Há quem diga que a onda latina no Brasil esteja mais para marolinha. Outros, mais otimistas, descrevem-na como um tsunami de hits. Os dois lados estão certos. São poucos os representantes do pop latino com cacife para estar entre os mais vendidos no mercado brasileiro. Mas quando aparecem, não tem para ninguém. O grupo
RBD saiu direto da novelinha mexicana
Rebelde, exibida pelo SBT, para as paradas. Desde o primeiro álbum, em
2005, vendeu
2,2 milhões de discos.Escorado em trilhas de novelas globais como a de Mulheres Apaixonadas (2003), na qual encaixou “Vivir Sin Aire”, o quarteto mexicano
Maná despejou 600 mil CDs por aqui. Deve manter a estratégia no novo disco, previsto para o fim do ano. Alejandro Sanz, da Espanha, vendeu 500 mil cópias desde o sucesso “Corazón Partío”, de 1997. No retorno ao país neste mês, o hit não fica de fora. Quando as palavras em espanhol são disparadas por una chica caliente, o resultado pode ser ainda melhor: que o digam a mexicana
Thalía e seus decotões. A colombiana Shakira sempre é vista chacoalhando o quadril em condições adversas nos seus clipes: seja lambuzada de graxa (“La Tortura”) ou até sob a poeira levantada por uma manada de cavalos (“Whenever, Wherever”).
Dentre as garotas da nova leva, uma das apostas é a também mexicana Anahí, de 26 anos, os cinco últimos vividos com roupas de colegial.
“Não posso ser rebelde para toda a vida. Tenho que mudar.

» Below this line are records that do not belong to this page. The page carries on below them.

Lemma usage_well_formed_compute {S} stats :
  returns_only usage_well_formed (@ResourceLimiter.compute_usage S stats).
Proof.
  unfold ResourceLimiter.compute_usage.
  repeat (apply returns_only_bind; intros ?).
  apply returns_only_ret. cbn. repeat split; discriminate.
Qed.

Lemma monitor_resources_well_formed c :
  returns_only usage_well_formed (ResourceLimiter.monitor_resources w c).
Proof.
  unfold ResourceLimiter.monitor_resources.
  apply returns_only_try_except.
  - apply returns_only_bind. intros stats. apply usage_well_formed_compute.
  - intros e. apply returns_only_ret. cbn. repeat split. discriminate.
Qed.

(** When an entry is missing, [compute_usage] raises. *)
Lemma compute_usage_needs_entries {S} stats (s : S) u s' :
  ResourceLimiter.compute_usage stats s = (Return u, s') ->
  Forall (fun path => lookup stats path <> None) required_entries.
Proof.
  intros H. destruct stats as [n|items]; [discriminate H|].
  unfold ResourceLimiter.compute_usage, bind in H. cbn in H.
  destruct (assoc "cpu_stats" items) as [[|cs]|] eqn:Ecs;
    try discriminate H; cbn in H.
  destruct (assoc "cpu_usage" cs) as [[|cu]|] eqn:Ecu;
    try discriminate H; cbn in H.
  destruct (assoc "total_usage" cu) as [v1|] eqn:E1;
    try discriminate H; cbn in H.
  destruct (assoc "precpu_stats" items) as [[|ps]|] eqn:Eps;
    try discriminate H; cbn in H.
  destruct (assoc "cpu_usage" ps) as [[|pu]|] eqn:Epu;
    try discriminate H; cbn in H.
  destruct (assoc "total_usage" pu) as [v2|] eqn:E2;
    try discriminate H; cbn in H.
  destruct (ResourceLimiter.py_sub v1 v2 s) as [[d|e] s1];
    try discriminate H.
  destruct (assoc "system_cpu_usage" cs) as [v3|] eqn:E3;
    try discriminate H; cbn in H.
  destruct (assoc "system_cpu_usage" ps) as [v4|] eqn:E4;
    try discriminate H; cbn in H.
  destruct (ResourceLimiter.py_sub v3 v4 s1) as [[d'|e] s2];
    try discriminate H.
  destruct (assoc "memory_stats" items) as [ms|] eqn:Ems.
  2: { revert H. destruct (0 <? d')%Z; unfold of_sum, ret, raise;
         [destruct (int_truediv d d')|]; discriminate. }
  unfold required_entries.
  repeat constructor; cbn;
    rewrite ?Ecs, ?Eps, ?Ems, ?Ecu, ?Epu, ?E1, ?E2, ?E3, ?E4; discriminate.
Qed.

End Limiter.

(** X1.  The two setters of the limiter never raise.
    [set_memory_limit] makes one call to [container.update], with the limit
    as ["<mb>m"].  [set_cpu_limit] computes the quota [int(cpu * 100000)] in
    double precision: when that is an integer it makes one call to
    [container.update], with that quota over a period of 100000; when it
    raises (the share is infinite or not a number) no call is made.  The
    status they return tells what happened: success, or the text of the
    exception.  An integer share is multiplied exactly; the share [0.5]
    gives the quota 50000, and [0.29] gives 28999, the product being the
    float below 29000. *)
Theorem limiter_setters_report_the_answer w c tr :
  (forall limit_mb,
      ResourceLimiter.set_memory_limit w c limit_mb tr
      = (Return (status_of
                   (container_update w tr
                      (mkUpdateArgs (Some (str_of_Z limit_mb ++ "m")) None
                         None))),
         (tr ++ [EvUpdate
                   (mkUpdateArgs (Some (str_of_Z limit_mb ++ "m")%string)
                      None None)
                   (container_update w tr
                      (mkUpdateArgs (Some (str_of_Z limit_mb ++ "m")%string)
                         None None))])%list))
  /\ (forall cpu_quota n,
         py_int (mul_literal cpu_quota 100000) = inr n ->
         ResourceLimiter.set_cpu_limit w c cpu_quota tr
         = (Return (status_of
                      (container_update w tr
                         (mkUpdateArgs None (Some n) (Some 100000%Z)))),
            (tr ++ [EvUpdate
                      (mkUpdateArgs None (Some n) (Some 100000%Z))
                      (container_update w tr
                         (mkUpdateArgs None (Some n)
                            (Some 100000%Z)))])%list))
  /\ (forall cpu_quota e,
         py_int (mul_literal cpu_quota 100000) = inl e ->
         ResourceLimiter.set_cpu_limit w c cpu_quota tr
         = (Return (mkStatus false (Some (exc_str e))), tr))
  /\ (forall n, py_int (mul_literal (NInt n) 100000) = inr (n * 100000)%Z)
  /\ py_int (mul_literal (NFloat (float_literal 5 1)) 100000) = inr 50000%Z
  /\ py_int (mul_literal (NFloat (float_literal 29 2)) 100000) = inr 28999%Z
  /\ py_int (mul_literal (NFloat S754_nan) 100000)
     = inl (ValueError "cannot convert float NaN to integer")
  /\ py_int (mul_literal (NFloat (S754_infinity false)) 100000)
     = inl (OverflowError "cannot convert float infinity to integer").
Proof.
  split; [|split; [|split; [|split; [|split; [|split; [|split]]]]]];
    try (vm_compute; reflexivity).
  - intros limit_mb. apply set_memory_limit_eq.
  - intros cpu_quota n Hn. rewrite set_cpu_limit_eq.
    unfold cpu_quota_of. now rewrite Hn.
  - intros cpu_quota e He. rewrite set_cpu_limit_eq.
    unfold cpu_quota_of. now rewrite He.
Qed.

(** X2.  [monitor_resources] never raises and makes one call,
    [container.stats]; the sample it returns is well formed: a success
    carries the three measures and no message, a failure carries a message
    and no measure.  When [stats] itself raises, the message is the text of
    that exception. *)
Theorem usage_samples_are_well_formed w c tr :
  exists u,
    ResourceLimiter.monitor_resources w c tr
    = (Return u, (tr ++ [EvStats (container_stats w tr)])%list)
    /\ usage_well_formed u
    /\ (forall e, container_stats w tr = inl e ->
                  u = mkUsage false None None None (Some (exc_str e))).
Proof.
  destruct (monitor_resources_calls w c tr) as [u Hu].
  exists u. split; [exact Hu|]. split.
  - eapply monitor_resources_well_formed, Hu.
  - intros e He. revert Hu.
    unfold ResourceLimiter.monitor_resources, try_except, bind,
      ResourceLimiter.container_stats_call.
    rewrite He. cbn. intros H. now injection H as <-.
Qed.

(** X3.  A sample succeeds only on stats that hold the four CPU counters
    and the [memory_stats] dictionary: when one of them is missing, the
    [KeyError] is caught and the sample is a failure, not a 0. *)
Theorem successful_sample_had_every_counter w c tr stats u :
  container_stats w tr = inr stats ->
  fst (ResourceLimiter.monitor_resources w c tr) = Return u ->
  u_success u = true ->
  lookup stats ["cpu_stats"; "cpu_usage"; "total_usage"] <> None
  /\ lookup stats ["precpu_stats"; "cpu_usage"; "total_usage"] <> None
  /\ lookup stats ["cpu_stats"; "system_cpu_usage"] <> None
  /\ lookup stats ["precpu_stats"; "system_cpu_usage"] <> None
  /\ lookup stats ["memory_stats"] <> None.
Proof.
  intros Hs Hu Hok.
  unfold ResourceLimiter.monitor_resources, try_except, bind,
    ResourceLimiter.container_stats_call in Hu.
  rewrite Hs in Hu.
  destruct (ResourceLimiter.compute_usage stats _) as [[u'|e] tr'] eqn:Hc.
  - pose proof (compute_usage_needs_entries _ _ _ _ Hc) as F.
    unfold required_entries in F.
    repeat match goal with
           | H : Forall _ (_ :: _) |- _ => inversion H; subst; clear H
           end.
    repeat split; assumption.
  - cbn in Hu. injection Hu as <-. discriminate Hok.
Qed.

Lemma successful_sample_had_every_counter_witness :
  lookup (sample_stats 1 0 1024 0 1 3) ["precpu_stats"; "system_cpu_usage"]
  <> None
  /\ lookup (sample_stats 1 0 1024 0 1 3) ["memory_stats"] <> None.
Proof.
  destruct (successful_sample_had_every_counter sampled_world ContainerObj []
              (sample_stats 1 0 1024 0 1 3)
              (mkUsage true (Some (float_literal 1 1)) (Some float_zero)
                 (Some (float_literal 3333 2)) None)
              eq_refl eq_refl eq_refl) as (_ & _ & _ & H4 & H5).
  split; assumption.
Defined.

(** ** The sandbox, method by method *)

Section Methods.
Variable w : World.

Quero crescer, ser falada”, desabafa, em entrevista por telefone à Billboard Brasil. Em shows recentes, ela anda ousando muito mais do que nos tempos de RBD ou do início da carreira solo, retomada no disco
Mi Delírio, com
12 mil cópias vendidas no Brasil em quatro meses de lançamento. Neste ano, cantou com um vestido de noiva sujo de sangue e com faca (de mentirinha, lógico) cravada nas costas. O traje rendeu menções à espalhafatosa Lady Gaga.
“Gosto da comparação. Não tenho problemas, contanto que falem de mim. Sou diferente. Eu me atrevo a fazer o que não se atrevem. Quero que digam: ‘Ah, meu Deus! Ela está louca’. Isso me diverte. Como artista, tenho que surpreender”, ensina. No clipe de “Mi Delírio”, consegue transformar uma camisa de força em um traje sexy. O vídeo foi censurado, graças a essa e outras imagens provocantes.
“Eu amo o clipe, porque foi ideia minha. Podem falar e falar, mas não me rendo. Sigo adiante”, esnoba.